EXERCISE:
Take the listing below and print exactly the lines starting at the line containing "assert (Hdone : wp" and ending at the line containing "detached x (inodes", both ends included, and no others.

::::

Lemma s8_pred n : 1 <= n <= 127 -> s8 (n - 1) = n - 1.
Proof. intros. apply s8_small. lia. Qed.

Lemma wp_sfree retry (s : st) ms ds p x : segs s ms ds -> segd s !! p = Some x -> 1 <= s_urefc x <= 127 ->
  (s_urefc x = 1 -> s_lrefc x = 1 /\ detaches x (inodes s)) -> seglink s = false -> (0 < retry)%nat ->
  wp (sfree retry p) (fun _ s' => sfree_post s ms ds p x s') s.
Proof.
  intros Hs Hx Hu Hlast Hg Hr. unfold sfree. apply wp_bind, (wp_wrs _ _ _ _ _ Hx), wp_bind.
  apply (wp_wrs _ _ _ (set_s_lrefc (s8 (s_lrefc x - 1)) x)); [cbn; by rewrite lookup_insert_eq|]. apply wp_bind.
  apply (wp_rds _ _ (unref x)).
  { cbn. rewrite lookup_insert_eq. unfold unref. by rewrite s8_pred. }
  cbn [s_urefc unref set_s_urefc]. unfold sfree_post. cbn [segd set_segd]. rewrite s8_pred, insert_insert_eq by done.
  fold (unref x). set (s1 := set_segd _ _).
  assert (Es1 : s1 = set_segd (<[p := unref x]> (segd s)) s) by done.
  destruct (Z.eqb_spec (s_urefc x - 1) 0) as [E|E], (Z.eqb_spec (s_urefc x) 1); try lia; [|by apply wp_ret].
  destruct (Hlast ltac:(lia)) as (Hl & i' & Hi'). cbn [s_lrefc set_s_lrefc unref set_s_urefc]. rewrite Hl.
  assert (Hs1 : segs s1 ms ds) by (rewrite Es1; by eapply segs_geom).
  assert (Hpin : p ∈ ms \/ p ∈ ds) by (apply (sg_dom _ _ _ Hs); by rewrite Hx).
  destruct (taken_exists ms ds p Hpin) as (ms' & ds' & Ht).
  set (s2 := set_seglink true (set_inodes i' s1)).
  assert (Hs2 : segs s2 ms ds) by (destruct Hs1; by constructor).
  change (s8 (1 - 1) =? 0) with true. cbn [negb]. apply wp_bind.
  assert (Hdone : wp (lock_seglink retry ;;; unlink (Sg p) ;;; unlock_seglink ;;; segfree p) (fun _ s' =>
      exists ms' ds', taken ms ds p ms' ds' /\ segs s' ms' ds' /\ segd s' = delete p (segd s) /\
      detached x (inodes s) (inodes s') /\ others s' = others (set_inodes (inodes s') s) /\ u_error s' = u_error s /\ given_back s s' p) (set_inodes i' s1)).
  { apply wp_bind, wp_lock; [done|done|]. apply wp_bind. eapply wp_mono; [exact (wp_remove s2 ms ds ms' ds' p Hs2 Ht)|].
    intros _ s3 (O3 & U3 & D3 & G3 & Hf). apply wp_bind, wp_modify. eapply wp_mono; [apply (Hf false)|].
    intros _ s4 (S4 & D4 & O4 & U4 & G4). exists ms', ds'. split_and!; try done.
    - rewrite D4. cbn. rewrite delete_insert_eq. done.
    - by rewrite (others_inodes _ _ O4).
    - rewrite (others_inodes _ _ O4), O4. unfold others. cbn. by rewrite Hg. }
  cbn [s_ip unref set_s_urefc set_s_lrefc]. unfold detached in Hi'. destruct (s_ip x) as [ip|].
  - apply wp_on_inodes. unfold wp. change (inodes s1) with (inodes s). rewrite Hi'. exact Hdone.
  - apply wp_ret. subst i'. replace (set_inodes (inodes s) s1) with s1 in Hdone by (rewrite Es1; by destruct s). exact Hdone.
Qed.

::::

EXERCISE SOLUTION:
  assert (Hdone : wp (lock_seglink retry ;;; unlink (Sg p) ;;; unlock_seglink ;;; segfree p) (fun _ s' =>
      exists ms' ds', taken ms ds p ms' ds' /\ segs s' ms' ds' /\ segd s' = delete p (segd s) /\
      detached x (inodes s) (inodes s') /\ others s' = others (set_inodes (inodes s') s) /\ u_error s' = u_error s /\ given_back s s' p) (set_inodes i' s1)).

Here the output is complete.